Wonderfully the theatre that Samuel Foote ran was in the Haymarket, where this play is now showing. The play is drawn by Ian Kelly from his biography Mr Foote's Other Leg, Comedy, Tragedy and Murder in Georgian London. It was a problem to get a licence to produce plays so often theatre would produce concerts or opera with a "free" play given away to get round the licensing laws. Samuel Foote would often hold "tea parties" as a cover for plays many of which he appeared in dressed in voluminous frocks and elaborate wigs.

Tim Hatley's set is perfect for the period and the costumes too are excellent. Foote's Molly outfits would grace any pantomime.

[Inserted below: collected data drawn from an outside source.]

(* ===== verification/LocalBackend.v ===== *)
(** * fs-storage: the local backend (src/fs-storage/src/backends/local_json.rs)

    Blobs and metadata as files under a root directory, written to [tmp] first
    and moved into place. *)

From S2P Require Import Prelude RustStd AsyncIo StoreTypes Backend FileSys.

Record LocalJsonBackend := mk_local { lj_root : rstr; lj_disk : Disk }.

Section Local.
Context `{IoCopy, UuidGen, Hex}.
Local Abbreviation M := (SM LocalJsonBackend StoreError).

(** A call of [tokio::fs] on the disk, its error still an [io::Error]. *)
Definition fs_call {A} (m : SM Disk IoError A) : SM LocalJsonBackend IoError A := λ b,
  let '(r, d) := m (lj_disk b) in (r, mk_local (lj_root b) d).
(** [call.await?]. *)
Definition fs_try {A} (m : SM Disk IoError A) : M A := SM_map_err Io (fs_call m).
(** [self.root]. *)
Definition ask_root : M rstr := λ b, (Ok (lj_root b), b).

(** ** Paths *)

Definition blob_path (root : rstr) (hash : ContentHash) (format : ArtifactFormat) : rstr :=
  let hash_str := ContentHash_to_string hash in
  let prefix := take 2 hash_str in
  let suffix := drop 2 hash_str in
  join (join (join root (lit "objects")) prefix) (suffix ++ lit "." ++ ArtifactFormat_extension format).

Definition get_meta_file_path (root key : rstr) : rstr :=
  match strip_prefix (lit "manifests/") key with
  | Some name => join (join root (lit "manifests")) (name ++ lit ".json")
  | None =>
  match strip_prefix (lit "tags/") key with
  | Some name => join (join (join root (lit "refs")) (lit "tags")) name
  | None =>
  match strip_prefix (lit "layers/") key with
  | Some name => join (join (join root (lit "meta")) (lit "layers")) (name ++ lit ".json")
  | None =>
  match strip_prefix (lit "builds/") key with
  | Some name => join (join (join root (lit "meta")) (lit "builds")) (name ++ lit ".json")
  | None =>
  match strip_prefix (lit "index/") key with
  | Some name => join (join (join root (lit "meta")) (lit "index")) name
  | None => join (join root (lit "meta")) key
  end end end end end.

(** ** Opening *)

Definition layout_dirs (root : rstr) : list rstr :=
  [join root (lit "objects"); join root (lit "manifests");
   join (join root (lit "meta")) (lit "layers"); join (join root (lit "meta")) (lit "index");
   join (join root (lit "meta")) (lit "builds"); join (join root (lit "refs")) (lit "tags");
   join root (lit "tmp")].

(** The loop over [tmp]: it ends at the first error of [next_entry], other
    errors are ignored. *)
Fixpoint sweep_tmp (tmp_dir : rstr) (entries : list (rstr * Node)) : SM Disk IoError unit :=
  match entries with
  | [] => _ ← attempt last_entry; mret tt
  | entry :: rest =>
      next ← attempt (next_entry entry);
      match (next : result IoError (rstr * Node)) with
      | Err _ => mret tt
      | Ok entry =>
          ft ← attempt (entry_is_file entry);
          _ ← (match (ft : result IoError bool) with
               | Ok true => _ ← attempt (remove_file (join tmp_dir (fst entry))); mret tt
               | _ => mret tt
               end : SM Disk IoError unit);
          sweep_tmp tmp_dir rest
      end
  end.

Definition LocalJsonBackend_new (root : rstr) (d : Disk) : result StoreError LocalJsonBackend * Disk :=
  let m :=
    _ ← for_each (layout_dirs root) tt (λ dir _, create_dir_all dir);
    let tmp_dir := join root (lit "tmp") in
    entries ← attempt (read_dir tmp_dir);
    match (entries : result IoError (list (rstr * Node))) with
    | Ok entries => sweep_tmp tmp_dir entries
    | Err _ => mret tt
    end in
  match m d with
  | (Ok _, d') => (Ok (mk_local root d'), d')
  | (Err e, d') => (Err (Io e), d')
  end.

(** ** Blobs *)

(** [Ok] and [NotFound] are answers, every other error is passed on. *)
Definition or_missing {A C} (m : SM Disk IoError A) (found : A → C) (missing : C) : M C :=
  r ← attempt (fs_call m);
  match (r : result IoError A) with
  | Ok a => mret (found a)
  | Err IoNotFound => mret missing
  | Err e => throw (Io e)
  end.

Definition lj_has_blob (hash : ContentHash) (format : ArtifactFormat) : M bool :=
  root ← ask_root;
  or_missing (metadata_is_file (blob_path root hash format)) id false.

(** [if let Some(parent) = path.parent() { create_dir_all(parent) }]. *)
Definition ensure_parent (path : rstr) : M unit :=
  match path_parent path with Some parent => fs_try (create_dir_all parent) | None => mret tt end.

(** The file under [tmp], created. *)
Definition create_tmp (root : rstr) : M rstr :=
  id ← fs_try uuid_new;
  let tmp_path := join (join root (lit "tmp")) id in
  _ ← fs_try (create_file tmp_path);
  mret tmp_path.

(** Move it into place (lines 103-109, 149-155). *)
Definition commit (tmp_path final_path : rstr) : M unit :=
  r ← attempt (fs_call (rename tmp_path final_path));
  match (r : result IoError unit) with
  | Ok _ => mret tt
  | Err e => _ ← attempt (E := IoError) (fs_call (remove_file tmp_path)); throw (Io e)
  end.

Definition lj_put_blob {R : Type} `{AsyncRead R} (hash : ContentHash) (format : ArtifactFormat)
    (reader : R) (b : LocalJsonBackend) : result StoreError unit * R * LocalJsonBackend :=
  let final_path := blob_path (lj_root b) hash format in
  let prepare : M (option rstr) :=
    present ← fs_try (path_exists final_path);
    if (present : bool) then mret None
    else
      _ ← ensure_parent final_path;
      tmp_path ← create_tmp (lj_root b);
      mret (Some tmp_path) in
  match prepare b with
  | (Err e, b1) => (Err e, reader, b1)
  | (Ok None, b1) => (Ok tt, reader, b1)
  | (Ok (Some tmp_path), b1) =>
      match copy_to tmp_path reader (lj_disk b1) with
      | (Err e, reader', d2) => (Err (Io e), reader', mk_local (lj_root b1) d2)
      | (Ok _, reader', d2) =>
          let '(r, b3) := (_ ← fs_try sync_all; commit tmp_path final_path) (mk_local (lj_root b1) d2) in
          (r, reader', b3)
      end
  end.

Definition lj_get_blob (hash : ContentHash) (format : ArtifactFormat) : M Cursor :=
  root ← ask_root;
  r ← attempt (fs_call (read_file (blob_path root hash format)));
  match (r : result IoError bytes) with
  | Ok data => mret {| cur_rest := data |}
  | Err IoNotFound => throw NotFound
  | Err e => throw (Io e)
  end.

Definition lj_delete_blob (hash : ContentHash) (format : ArtifactFormat) : M unit :=
  root ← ask_root;
  or_missing (remove_file (blob_path root hash format)) id tt.

(** ** Metadata *)

Definition lj_put_meta (key : rstr) (value : bytes) : M unit :=
  root ← ask_root;
  let final_path := get_meta_file_path root key in
  _ ← ensure_parent final_path;
  tmp_path ← create_tmp root;
  _ ← fs_try (write_all tmp_path value);
  _ ← fs_try sync_all;
  commit tmp_path final_path.

Definition lj_get_meta (key : rstr) : M (option bytes) :=
  root ← ask_root;
  or_missing (read_file (get_meta_file_path root key)) Some None.

Definition list_dir (root prefix : rstr) : rstr :=
  if bool_decide (prefix = lit "manifests") || starts_with prefix (lit "manifests/")
  then join root (lit "manifests")
  else if bool_decide (prefix = lit "tags") || starts_with prefix (lit "tags/")
  then join (join root (lit "refs")) (lit "tags")
  else join (join root (lit "meta")) prefix.

(** [trim_end_matches('/')]. *)
Fixpoint drop_slashes (r : rstr) : rstr :=
  match r with 47%N :: r' => drop_slashes r' | _ => r end.
Definition trim_end_slashes (s : rstr) : rstr := reverse (drop_slashes (reverse s)).

Definition list_key (prefix file_name : rstr) : rstr :=
  let name := match strip_suffix (lit ".json") file_name with Some name => name | None => file_name end in
  if starts_with prefix (lit "manifests") then lit "manifests/" ++ name
  else if starts_with prefix (lit "tags") then lit "tags/" ++ name
  else trim_end_slashes prefix ++ lit "/" ++ name.

Fixpoint list_entries (prefix : rstr) (entries : list (rstr * Node)) (keys : list rstr)
  : SM Disk IoError (list rstr) :=
  match entries with
  | [] => _ ← last_entry; mret keys
  | entry :: rest =>
      entry ← next_entry entry;
      is_file ← entry_is_file entry;
      list_entries prefix rest
        (if (is_file : bool) then keys ++ [list_key prefix (fst entry)] else keys)
  end.

Definition lj_list_meta (prefix : rstr) : M (list rstr) :=
  root ← ask_root;
  entries ← or_missing (read_dir (list_dir root prefix)) Some None;
  match (entries : option (list (rstr * Node))) with
  | None => mret []
  | Some entries => fs_try (list_entries prefix entries [])
  end.

Definition lj_delete_meta (key : rstr) : M unit :=
  root ← ask_root;
  or_missing (remove_file (get_meta_file_path root key)) id tt.

#[export] Instance LocalJsonBackend_storage : StorageBackend LocalJsonBackend := {|
  has_blob := lj_has_blob; put_blob := @lj_put_blob; get_blob := lj_get_blob;
  delete_blob := lj_delete_blob; put_meta := lj_put_meta; get_meta := lj_get_meta;
  list_meta := lj_list_meta; delete_meta := lj_delete_meta;
|}.
End Local.
Lemma runs_missing {A C} v (m : SM Disk IoError A) (found : A → C) (missing : C) Q b :
  at_root v b →
  (at_root v (past b) → ∃ r d', m (lj_disk (past b)) = (r, d') ∧
     dk_faults d' = dk_faults (lj_disk (past b)) ∧
     match r with
     | Ok a => Q (found a) (mk_local root d')
     | Err IoNotFound => Q missing (mk_local root d')
     | Err _ => False
     end) →
  runs v (or_missing (sys m) found missing) Q b.
Proof.
  intros Hb Hm r b' Hrun. destruct (Hm (at_root_past v b Hb)) as (r0 & d' & Hd & Hf & HQ).
  unfold or_missing, mbind, SM_bind, attempt, fs_call in Hrun. rewrite (ar_root v b Hb) in Hrun.
  destruct (sys m (lj_disk b)) as [r1 d1] eqn:Hs.
  destruct (sys_cases _ _ _ _ Hs) as [Hc|([code ->] & -> & Hf1)].
  - cbn in Hd. rewrite Hd in Hc. injection Hc as <- <-.
    assert (quiet b → dk_faults d' = []) as Hq by (intros Hq; rewrite Hf; by apply quiet_past).
    destruct r0 as [a|[|code]]; [| |done]; injection Hrun as <- <-; done.
  - injection Hrun as <- <-. split; [by intros Hq%quiet_past|].
    split; [eauto|]. split; [done|]. by apply at_root_past.
Qed.

Lemma runs_root {A} v b (f : rstr → M A) Q : at_root v b → runs v (f root) Q b → runs v (ask_root ≫= f) Q b.
Proof.
  intros Hb Hf. apply runs_bind. intros r b1 [= <- <-]. split; [done|]. by rewrite (ar_root v b Hb).
Qed.

(** What the call answered. *)
Ltac answer := do 2 eexists; split; [reflexivity|]; split; [reflexivity|].

Lemma runs_has_blob v b h f :
  at_root v b →
  runs v (lj_has_blob h f) (λ x b', x = bool_decide (is_Some (sv_blobs v !! (h, f))) ∧ at_root v b') b.
Proof.
  intros Hb. apply runs_root; [done|]. apply runs_missing; [done|]. intros Hp. unfold mbind, SM_bind.
  destruct (node_at_blob v (past b) h f Hp) as [->|[-> ->]].
  - destruct (sv_blobs v !! (h, f)); answer; (split; [done|exact Hp]).
  - answer. split; [done|exact Hp].
Qed.

Lemma runs_delete_blob v b h f :
  at_root v b → runs v (lj_delete_blob h f) (λ _ b', at_root (view_delete_blob h f v) b') b.
Proof.
  intros Hb. apply runs_root; [done|]. apply runs_missing; [done|]. intros Hp. unfold mbind, SM_bind.
  assert (sv_blobs v !! (h, f) = None → at_root (view_delete_blob h f v) (mk_local root (lj_disk (past b)))) as Hnone.
  { intros Hn. unfold view_delete_blob. rewrite delete_id by done. by destruct v. }
  destruct (node_at_blob v (past b) h f Hp) as [->|[-> Hn]].
  - destruct (sv_blobs v !! (h, f)) as [bs|]; [|answer; by apply Hnone]. answer.
    eapply (at_root_nodes v _ (past b)); [done| | |done|done].
    + apply (place_kept _ _ None). by eapply layout_blob_not_dir, (ar_layout _ _ Hp).
    + by apply (layout_blob rl _ v h f None); [apply (ar_layout _ _ Hp)|intros [? ?]].
  - answer. by apply Hnone.
Qed.

Lemma runs_get_meta v b k l :
  at_root v b → lj_key k l → runs v (lj_get_meta k) (λ o b', o = sv_metas v !! k ∧ at_root v b') b.
Proof.
  intros Hb Hk. apply runs_root; [done|]. apply runs_missing; [done|]. intros Hp. unfold mbind, SM_bind.
  rewrite (node_at_key v (past b) k l Hp Hk). destruct (sv_metas v !! k);
    answer; (split; [done|exact Hp]).
Qed.

Lemma runs_delete_meta v b k l :
  at_root v b → lj_key k l → runs v (lj_delete_meta k) (λ _ b', at_root (view_delete_meta k v) b') b.
Proof.
  intros Hb Hk. apply runs_root; [done|]. apply runs_missing; [done|]. intros Hp. unfold mbind, SM_bind.
  rewrite (node_at_key v (past b) k l Hp Hk). destruct (sv_metas v !! k) as [x|] eqn:Hx.
  - answer. eapply (at_root_nodes v _ (past b)); [done| | |done|done].
    + apply (place_kept _ _ None). by eapply layout_key_not_dir; [apply (ar_layout _ _ Hp)|].
    + apply (layout_meta rl _ v k l None); [apply (ar_layout _ _ Hp)|done].
  - answer. unfold view_delete_meta. rewrite delete_id by done. by destruct v.
Qed.

Lemma get_blob_at v b h f r b' :
  at_root v b → lj_get_blob h f b = (r, b') →
  at_root v b' ∧ (quiet b → quiet b') ∧
  (r = match sv_blobs v !! (h, f) with Some bs => Ok {| cur_rest := bs |} | None => Err NotFound end ∨
   ¬ quiet b ∧ ∃ e, r = Err (Io e)).
Proof.
  intros Hb Hrun. pose proof (at_root_past v b Hb) as Hp.
  unfold lj_get_blob, mbind, SM_bind, attempt, fs_call in Hrun. cbn [ask_root] in Hrun.
  rewrite (ar_root v b Hb) in Hrun.
  destruct (read_file (blob_path root h f) (lj_disk b)) as [r1 d1] eqn:Hs.
  destruct (sys_cases _ _ _ _ Hs) as [Hc|([code ->] & -> & Hf1)].
  - change (past_fault (lj_disk b)) with (lj_disk (past b)) in Hc. unfold mbind, SM_bind in Hc.
    destruct (node_at_blob v (past b) h f Hp) as [Hn|[Hn Hnone]]; rewrite Hn in Hc; [|rewrite Hnone].
    + destruct (sv_blobs v !! (h, f)); injection Hc as <- <-; injection Hrun as <- <-;
        (split; [exact Hp|]); (split; [apply quiet_past|]); by left.
    + injection Hc as <- <-; injection Hrun as <- <-.
      split; [exact Hp|]. split; [apply quiet_past|]. by left.
  - injection Hrun as <- <-. split; [exact Hp|]. split; [apply quiet_past|]. right. eauto.
Qed.

(** [io::copy] into the temporary file: all of the reader, unless the reader
    or the file fails. *)
Lemma copy_tmp `{!IoCopyOk} {R} `{AsyncReadOk R} v b id (rd : R) r rd' d' :
  at_root v b → plain id → tmp_holds id [] b → copy_to (tmp_path id) rd (lj_disk b) = (r, rd', d') →
  at_root v (mk_local root d') ∧ (quiet b → dk_faults d' = []) ∧
  dirs_kept (dk_nodes (lj_disk b)) (dk_nodes d') ∧
  match r with
  | Ok _ => ∃ bs, tmp_holds id bs (mk_local root d') ∧ drains rd bs (Ok tt) rd'
  | Err e => ¬ quiet b ∨ ∃ bs, drains rd bs (Err e) rd'
  end.
Proof.
  intros Hb Hid Ht Hrun. pose proof (at_root_past v b Hb) as Hp.
  assert (tmp_holds id [] (past b)) as Htp by exact Ht.
  assert (∀ part d', dk_nodes d' = <[tmp_loc rl id := NFile part]> (dk_nodes (lj_disk (past b))) →
    dk_cwd d' = dk_cwd (lj_disk b) →
    at_root v (mk_local root d') ∧ dirs_kept (dk_nodes (lj_disk b)) (dk_nodes d')) as Hat.
  { intros part d1 Hn Hc. split; [by eapply (at_root_tmp v (past b) id (Some (NFile part)))|].
    rewrite Hn. by apply dirs_kept_insert, (ly_tmp _ _ _ (ar_layout _ _ Hb)). }
  unfold copy_to in Hrun. change (past_fault (lj_disk b)) with (lj_disk (past b)) in Hrun.
  destruct (dk_faults (lj_disk b)) as [|[f|] fs] eqn:Hf; cbn [head] in Hrun.
  2: { destruct (copy_loop (ft_done f) rd) as [[data res] rd1].
    rewrite (append_tmp v (past b) id [] _ Hp Hid Htp) in Hrun. injection Hrun as <- <- <-.
    edestruct Hat as [? ?]; [| |split_and!; [done|intros Hq; unfold quiet in Hq; by rewrite Hf in Hq|done|left]].
    all: try done. intros Hq. unfold quiet in Hq. by rewrite Hf in Hq. }
  all: destruct (io_copy rd) as [[data res] rd1] eqn:Hcopy; apply io_copy_drains in Hcopy.
  all: rewrite (append_tmp v (past b) id [] _ Hp Hid Htp) in Hrun; injection Hrun as <- <- <-.
  all: edestruct Hat as [? ?]; [| |split_and!; [done| |done|]]; try done.
  all: try (intros Hq; unfold quiet in Hq; cbn; by rewrite Hf in *).
  all: destruct res as [[]|e]; [exists data; split; [apply lookup_insert_eq|done]|right; by exists data].
Qed.

Lemma runs_exists v b h f :
  at_root v b →
  runs v (fs_try (path_exists (blob_path root h f)))
    (λ x b', at_root v b' ∧ (x = true → is_Some (sv_blobs v !! (h, f)))) b.
Proof.
  intros Hb r b' Hrun. pose proof (at_root_past v b Hb) as Hp.
  unfold fs_try, SM_map_err, fs_call, path_exists, mbind, SM_bind, attempt in Hrun.
  rewrite (ar_root v b Hb) in Hrun.
  destruct (metadata_is_file (blob_path root h f) (lj_disk b)) as [r1 d1] eqn:Hs.
  injection Hrun as <- <-.
  destruct (sys_cases _ _ _ _ Hs) as [Hc|([code ->] & -> & Hf1)].
  - change (past_fault (lj_disk b)) with (lj_disk (past b)) in Hc. unfold mbind, SM_bind in Hc.
    destruct (node_at_blob v (past b) h f Hp) as [Hn|[Hn Hnone]]; rewrite Hn in Hc.
    + destruct (sv_blobs v !! (h, f)); injection Hc as <- <-;
        (split; [apply quiet_past|]); (split; [exact Hp|]); by eauto.
    + injection Hc as <- <-. split; [apply quiet_past|]. by split; [exact Hp|].
  - split; [apply quiet_past|]. by split; [exact Hp|].
Qed.

Definition put_prepare h f : M (option rstr) :=
  present ← fs_try (path_exists (blob_path root h f));
  if (present : bool) then mret None
  else
    _ ← ensure_parent (blob_path root h f);
    tmp_path ← create_tmp root;
    mret (Some tmp_path).

Lemma runs_prepare v b h f :
  at_root v b →
  runs v (put_prepare h f) (λ o b', at_root v b' ∧
    match o with
    | None => is_Some (sv_blobs v !! (h, f))
    | Some p => ∃ id, p = tmp_path id ∧ plain id ∧ tmp_holds id [] b' ∧
                  dk_nodes (lj_disk b') !! shard_loc rl h = Some NDir
    end) b.
Proof.
  intros Hb. unfold put_prepare. apply runs_bind. eapply runs_mono; [|by apply runs_exists].
  intros [] b1 [Hb1 Hex]; [apply runs_ret; auto|].
  apply runs_bind. eapply runs_mono; [|by apply runs_blob_parent]. intros [] b2 [Hb2 Hs2].
  apply runs_bind. eapply runs_mono; [|by apply runs_create_tmp].
  intros p b3 (id & -> & Hid & Hb3 & Ht3 & Hk3). apply runs_ret. split; [done|]. exists id. auto.
Qed.

(** The move of a copied blob. *)
Lemma runs_finish v b id bs h f :
  at_root v b → plain id → tmp_holds id bs b → dk_nodes (lj_disk b) !! shard_loc rl h = Some NDir →
  runs v (_ ← fs_try sync_all; commit (tmp_path id) (blob_path root h f))
    (λ _ b', at_root (view_put_blob h f bs v) b') b.
Proof.
  intros Hb Hid Ht Hs. apply runs_bind, (runs_sync v); [done|]. intros Hp.
  eapply (runs_commit v _ _ id bs _ (blob_loc rl h f));
    [done|done|exact Ht|apply not_eq_sym, tmp_not_blob| |].
  - intros Hpp. exists (dk_nodes (lj_disk b) !! blob_loc rl h f).
    split_and!; [|done|apply (layout_blob_not_dir _ _ _ _ _ (ar_layout _ _ Hb))].
    rewrite (ly_blob _ _ _ (ar_layout _ _ Hb)).
    destruct (node_at_blob v (past (past b)) h f Hpp) as [->|[Hn _]]; [done|].
    (** the directory of the blob is there *)
    exfalso. destruct (Hpp) as [_ Hr Hl]. revert Hn. unfold node_at.
    rewrite (resolve_extends root rl _ _ _ Hr (extends_blob h f)) by apply join_entry, blob_name_plain.
    rewrite walk_step; [|fixed_dir Hl|plain_lit]. rewrite walk_step; [|fixed_dir Hl|apply shard_plain].
    rewrite walk_step; [done|exact Hs|apply blob_name_plain].
  - intros nodes Hl Hk. apply (layout_blob rl nodes v h f (Some bs) Hl). intros _. by apply Hk.
Qed.

Lemma put_blob_at `{!IoCopyOk} {R} `{AsyncReadOk R} v b h f (rd : R) r rd' b' :
  at_root v b → lj_put_blob h f rd b = (r, rd', b') →
  (quiet b → quiet b' ∧ (is_ok r ∨ ∃ bs e, drains rd bs (Err e) rd')) ∧ io_only r ∧
  match r with
  | Ok _ => ∃ bs, at_root (view_put_blob h f bs v) b' ∧
              (sv_blobs v !! (h, f) = Some bs ∨ drains rd bs (Ok tt) rd')
  | Err _ => at_root v b'
  end.
Proof.
  intros Hb Hrun. unfold lj_put_blob in Hrun. rewrite (ar_root v b Hb) in Hrun. fold (put_prepare h f) in Hrun.
  destruct (put_prepare h f b) as [r1 b1] eqn:Hx1. destruct (runs_prepare v b h f Hb _ _ Hx1) as [Hq1 Hr1].
  destruct r1 as [[p|]|e1].
  - destruct Hr1 as (Hb1 & id & -> & Hid & Ht1 & Hs1).
    destruct (copy_to (tmp_path id) rd (lj_disk b1)) as [[r2 rd2] d2] eqn:Hx2.
    destruct (copy_tmp v b1 id rd r2 rd2 d2 Hb1 Hid Ht1 Hx2) as (Hb2 & Hq2 & Hk2 & Hr2).
    rewrite (ar_root v b1 Hb1) in Hrun. destruct r2 as [[]|e2].
    + destruct Hr2 as (bs & Ht2 & Hd2).
      destruct ((_ ← fs_try sync_all; commit (tmp_path id) (blob_path root h f)) (mk_local root d2))
        as [r3 b3] eqn:Hx3. injection Hrun as <- <- <-.
      destruct (runs_finish v (mk_local root d2) id bs h f Hb2 Hid Ht2 (Hk2 _ Hs1) _ _ Hx3) as [Hq3 Hr3].
      destruct r3 as [[]|e3].
      * split_and!; [intros Hq; split; [by apply Hq3, Hq2, Hq1|left; by eexists]|done|]. exists bs. auto.
      * destruct Hr3 as ([io ->] & Hn3 & Hb3). split_and!; [|done|done]. intros Hq. by destruct Hn3; apply Hq2, Hq1.
    + injection Hrun as <- <- <-. split_and!; [|done|done]. intros Hq. split; [by apply Hq2, Hq1|].
      right. destruct Hr2 as [Hn|[bs Hd]]; [by destruct Hn; apply Hq1|eauto].
  - injection Hrun as <- <- <-. destruct Hr1 as [Hb1 [bs Hbs]].
    split_and!; [intros Hq; split; [by apply Hq1|left; by eexists]|done|]. exists bs.
    split; [|by left]. unfold view_put_blob. rewrite insert_id by done. by destruct v.
  - injection Hrun as <- <- <-. destruct Hr1 as ([io ->] & Hn1 & Hb1). by split_and!.
Qed.

(** ** Listings *)

(** The prefixes the store lists and their directories. *)
Inductive listing : rstr → list rstr → Prop :=
| listing_manifests : listing (lit "manifests/") [lit "manifests"]
| listing_tags : listing (lit "tags/") [lit "tags"; lit "refs"]
| listing_layers : listing (lit "layers/") [lit "layers"; lit "meta"]
| listing_builds : listing (lit "builds/") [lit "builds"; lit "meta"].

Lemma listing_prefix p : p ∈ list_prefixes → ∃ dir, listing p dir ∧ dir ∈ listed_dirs.
Proof.
  unfold list_prefixes, listed_dirs. rewrite !elem_of_cons, elem_of_nil.
  intros [->|[->|[->|[->|[]]]]]; eexists; (split; [constructor|set_solver]).
Qed.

Besides the actors we meet Benjamin Franklin (Colin Stinton) who lived in London and was a theatre goer and the Scottish scientist known for dissection, Dr John Hunter (Forbes Masson). A riding accident costs Foote his leg but he carries on in the theatre at first in a wheelchair and later with the aid of one of the first articulated prosthetics designed by Dr Hunter and built by the puppet makers at Drury Lane. We are not spared any of the gory details of the amputation onstage. Ian Kelly the author takes on the role of Prince George, later King George III, a theatre patron and who granted Foote a licence in the Haymarket.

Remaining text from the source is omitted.